Definition read_u8 : string → WRead N := field r_u8.
Definition read_u16 : string → WRead N := field r_u16.
Definition read_u32 : string → WRead N := field r_u32.
Definition read_u64 : string → WRead N := field r_u64.
Definition read_i64 : string → WRead Z := field r_i64.
Definition read_f64 : string → WRead double := field r_f64.
Definition read_bool : string → WRead bool := field r_boolean.
Definition read_string : string → WRead string := field r_text.

(** A check of a value that was read. *)
Definition checked {A B} (m : WRead A) (check : A → option B) (status : ProtocolStatus)
    (name : string) : WRead B := λ w,
  match m w with
  | (Some a, w) => match check a with
                   | Some b => (Some b, w)
                   | None => (None, fail_field status name w)
                   end
  | (None, w) => (None, w)
  end.

(** [std::size_t] has 64 bits. *)
Definition u64_fits_size_t (value : N) : bool := (value <=? u64_max)%N.

Definition read_size (name : string) : WRead N :=
  checked (read_u64 name) (λ v, if u64_fits_size_t v then Some v else None) Wire_AbsurdLength name.

Definition read_present (name : string) : WRead bool :=
  checked (read_u8 name) (λ marker, if (1 <? marker)%N then None else Some (marker =? 1)%N)
    Wire_MalformedPayload name.

(** The underlying value of an enumerator. *)
Definition read_raw (max_raw : N) (name : string) : WRead N :=
  checked (read_u8 name) (λ v, if (max_raw <? v)%N then None else Some v) Wire_InvalidEnum name.

(** An enumerator: [static_cast] of an underlying value that has one. *)
Definition read_enum {E} `{Enum E} (max_raw : N) (name : string) : WRead E :=
  checked (read_u8 name) (λ v, if (max_raw <? v)%N then None else of_raw v) Wire_InvalidEnum name.

Definition read_identity_value {tag} (name : string) : WRead (StrongId tag) :=
  checked (read_string name) parse_id Wire_InvalidIdentity name.

Definition read_optional {A} (read_one : string → WRead A) (name : string) : WRead (option A) :=
  present ← read_present name;
  if (present : bool) then value ← read_one name; mret (Some value) else mret None.

Definition read_counter {tag} (name : string) : WRead (StrongCounter tag) :=
  value ← read_u64 name; mret (MkCtr value).

Definition read_timestamp (name : string) : WRead Timestamp :=
  value ← read_i64 name; mret (MkTs value).

Definition read_optional_identity {tag} : string → WRead (option (StrongId tag)) :=
  read_optional read_identity_value.
Definition read_optional_counter {tag} : string → WRead (option (StrongCounter tag)) :=
  read_optional read_counter.
Definition read_optional_u32 : string → WRead (option N) := read_optional read_u32.
Definition read_optional_u64 : string → WRead (option N) := read_optional read_u64.
Definition read_optional_f64 : string → WRead (option double) := read_optional read_f64.
Definition read_optional_record {A} (read_one : string → WRead A) (name : string) :
    WRead (option A) := read_optional read_one name.

Definition read_count (bound : N) (name : string) : WRead N := λ w,
  match read_u32 name w with
  | (None, w) => (None, w)
  | (Some count, w) =>
      if (bound <? count)%N then (None, fail_field Wire_AbsurdLength name w) else
      if (remaining (wr_reader w) <? count)%N then (None, fail_field Wire_AbsurdLength name w) else
      (Some count, w)
  end.

Fixpoint read_each {A} (count : nat) (read_one : WRead A) : WRead (list A) :=
  match count with
  | O => mret []
  | S count => entry ← read_one; rest ← read_each count read_one; mret (entry :: rest)
  end.

Definition read_vector {A} (bound : N) (name : string) (read_one : string → WRead A) :
    WRead (list A) :=
  count ← read_count bound name; read_each (N.to_nat count) (read_one name).

Definition read_identity_vector {tag} (bound : N) (name : string) : WRead (list (StrongId tag)) :=
  read_vector bound name read_identity_value.
Definition read_enum_vector {E} `{Enum E} (max_raw bound : N) (name : string) : WRead (list E) :=
  read_vector bound name (read_enum max_raw).
Definition read_raw_vector (max_raw bound : N) (name : string) : WRead (list N) :=
  read_vector bound name (read_raw max_raw).
Definition read_string_vector (bound : N) (name : string) : WRead (list string) :=
  read_vector bound name read_string.

Definition read_version_tag (name : string) : WRead unit :=
  checked (read_u16 name) (λ v, if (v =? kProtocolVersion)%N then Some () else None)
    Wire_UnsupportedVersion name.

(** ** Codecs of the helpers *)

#[global] Instance wire_sink : Sink WireWriter :=
  {| sink_data := λ w, bw_data (ww_writer w); sink_good := good |}.
#[global] Instance wire_source : Source WireReader :=
  {| start := λ data, MkWireReader (reader_of data) Wire_Ok "" |}.

Lemma codec_on_writer {A} (wr : A → ByteWriter → ByteWriter) (rd : Read A) ok n name :
  Codec wr rd ok n → Codec (λ a, on_writer (wr a)) (field rd name) ok n.
Proof.
  intros Hc. split.
  - intros a w Ha Hg. cbn [sink_good wire_sink] in *. unfold good, on_writer in Hg.
    cbn [ww_ok ww_writer upd upd_ww_writer] in Hg. apply andb_true_iff in Hg as [Ho Hg].
    destruct (codec_emits Hc a (ww_writer w) Ha Hg) as (Hg0&bs&Hn&Hd&Hr).
    unfold good. cbn [sink_good byte_sink] in Hg0. rewrite Ho, Hg0. split; [done|]. exists bs.
    split_and!; [done..|]. intros rest. unfold field. cbn [start wire_source wr_reader].
    setoid_rewrite Hr. done.
  - intros data a r Hr. unfold field in Hr. cbn [start wire_source wr_reader] in Hr.
    destruct (rd (reader_of data)) as [[v|] r1] eqn:E; [|done]. injection Hr as -> <-.
    destruct (codec_consumed Hc data a r1 E) as [Ha (bs&rest&->&->&Hw)]. split; [done|].
    exists bs, rest. split_and!; [done..|]. intros w Hg Hs.
    cbn [sink_good sink_data wire_sink] in *. unfold good in *. apply andb_true_iff in Hg as [Ho Hg].
    destruct (Hw (ww_writer w) Hg Hs) as [Hg' Hd']. unfold on_writer.
    cbn [ww_ok ww_writer upd upd_ww_writer]. cbn [sink_good byte_sink] in Hg'.
    by rewrite Ho, Hg'.
Qed.

Lemma codec_checked {A B} (wr : A → WireWriter → WireWriter) (rd : WRead A) ok n
    `{!Codec wr rd ok n} (g : B → A) (check : A → option B) status name (ok' : B → Prop) :
  (∀ b, ok' b → ok (g b) ∧ check (g b) = Some b) →
  (∀ a b, ok a → check a = Some b → ok' b ∧ a = g b) →
  Codec (λ b, wr (g b)) (checked rd check status name) ok' n.
Proof.
  intros Hg Hc. apply (codec_partial wr rd ok n g check); [|done..].
  intros r. unfold checked. destruct (rd r) as [[a|] r1]; [|done]. by destruct (check a).
Qed.

Section instances.
  Context (name : string).

#[global] Instance codec_write_u8 : Codec (λ v, on_writer (w_u8 v)) (read_u8 name) (fits 8) 1.
Proof. apply codec_on_writer, _. Qed.
#[global] Instance codec_write_u16 : Codec write_u16 (read_u16 name) (fits 16) 2.
Proof. apply codec_on_writer, _. Qed.
#[global] Instance codec_write_u32 : Codec (λ v, on_writer (w_u32 v)) (read_u32 name) (fits 32) 4.
Proof. apply codec_on_writer, _. Qed.
#[global] Instance codec_write_u64 : Codec write_u64 (read_u64 name) (fits 64) 8.
Proof. apply codec_on_writer, _. Qed.
#[global] Instance codec_write_i64 : Codec write_i64 (read_i64 name) is_i64 8.
Proof. apply codec_on_writer, _. Qed.
#[global] Instance codec_write_f64 : Codec (λ v, on_writer (w_f64 v)) (read_f64 name) is_double 8.
Proof. apply codec_on_writer, _. Qed.
#[global] Instance codec_write_bool : Codec write_bool (read_bool name) always 1.
Proof. apply codec_on_writer, _. Qed.
#[global] Instance codec_write_text : Codec write_text (read_string name) always 4.
Proof. apply codec_on_writer, _. Qed.

#[global] Instance codec_write_size : Codec write_u64 (read_size name) (fits 64) 8.
Proof.
  apply (codec_checked write_u64 (read_u64 name) (fits 64) 8 (λ v, v)).
  - intros v Hv. split; [done|]. unfold u64_fits_size_t. rewrite (proj2 (N.leb_le _ _)); [done|].
    unfold fits, u64_max in *. lia.
  - intros a b Ha. destruct (u64_fits_size_t a); naive_solver.
Qed.

Definition known_id {tag} (i : StrongId tag) : Prop := is_valid_id (id_value i) = true.

#[global] Instance codec_write_identity {tag} :
  Codec (write_identity (tag:=tag)) (read_identity_value name) known_id 4.
Proof.
  apply (codec_checked write_text (read_string name) always 4 id_value parse_id).
  - intros [v] Hv. split; [done|]. by apply parse_id_Some.
  - intros s i _ [Hv ->]%parse_id_Some. done.
Qed.

Definition counter_fits {tag} (c : StrongCounter tag) : Prop := fits 64 (ctr c).

#[global] Instance codec_write_counter {tag} :
  Codec (write_counter (tag:=tag)) (read_counter name) counter_fits 8.
Proof.
  refine (codec_iso write_u64 (read_u64 name) (fits 64) 8 ctr (MkCtr (tag:=tag)) counter_fits _ _).
  - intros [v] Hv. split; [exact Hv|reflexivity].
  - intros v Hv. split; [exact Hv|reflexivity].
Qed.

Definition timestamp_fits (t : Timestamp) : Prop := is_i64 (unix_millis t).

#[global] Instance codec_write_timestamp :
  Codec write_timestamp (read_timestamp name) timestamp_fits 8.
Proof.
  apply (codec_iso write_i64 (read_i64 name) is_i64 8 unix_millis MkTs).
  - intros [v] Hv. split; [exact Hv|reflexivity].
  - intros v Hv. split; [exact Hv|reflexivity].
Qed.

#[global] Instance codec_write_present :
  Codec (λ b, on_writer (w_optional_present b)) (read_present name) always 1.
Proof.
  apply (codec_checked (λ v, on_writer (w_u8 v)) (read_u8 name) (fits 8) 1
    (λ b : bool, if b then 1 else 0)%N).
  - intros [] _; done.
  - intros v b _. destruct (N.ltb_spec 1 v); [done|]. intros [= <-]. split; [done|].
    destruct (N.eqb_spec v 1); lia.
Qed.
# # # # # # #
## Aim of the exercise
Which lines above run from the one containing "#[global] Instance codec_write_size" down to the one containing "- intros s i _ [Hv ->]%parse_id_Some. done."? Repeat exactly those, both ends included, and nothing else.

## Written solution
#[global] Instance codec_write_size : Codec write_u64 (read_size name) (fits 64) 8.
Proof.
  apply (codec_checked write_u64 (read_u64 name) (fits 64) 8 (λ v, v)).
  - intros v Hv. split; [done|]. unfold u64_fits_size_t. rewrite (proj2 (N.leb_le _ _)); [done|].
    unfold fits, u64_max in *. lia.
  - intros a b Ha. destruct (u64_fits_size_t a); naive_solver.
Qed.

Definition known_id {tag} (i : StrongId tag) : Prop := is_valid_id (id_value i) = true.

#[global] Instance codec_write_identity {tag} :
  Codec (write_identity (tag:=tag)) (read_identity_value name) known_id 4.
Proof.
  apply (codec_checked write_text (read_string name) always 4 id_value parse_id).
  - intros [v] Hv. split; [done|]. by apply parse_id_Some.
  - intros s i _ [Hv ->]%parse_id_Some. done.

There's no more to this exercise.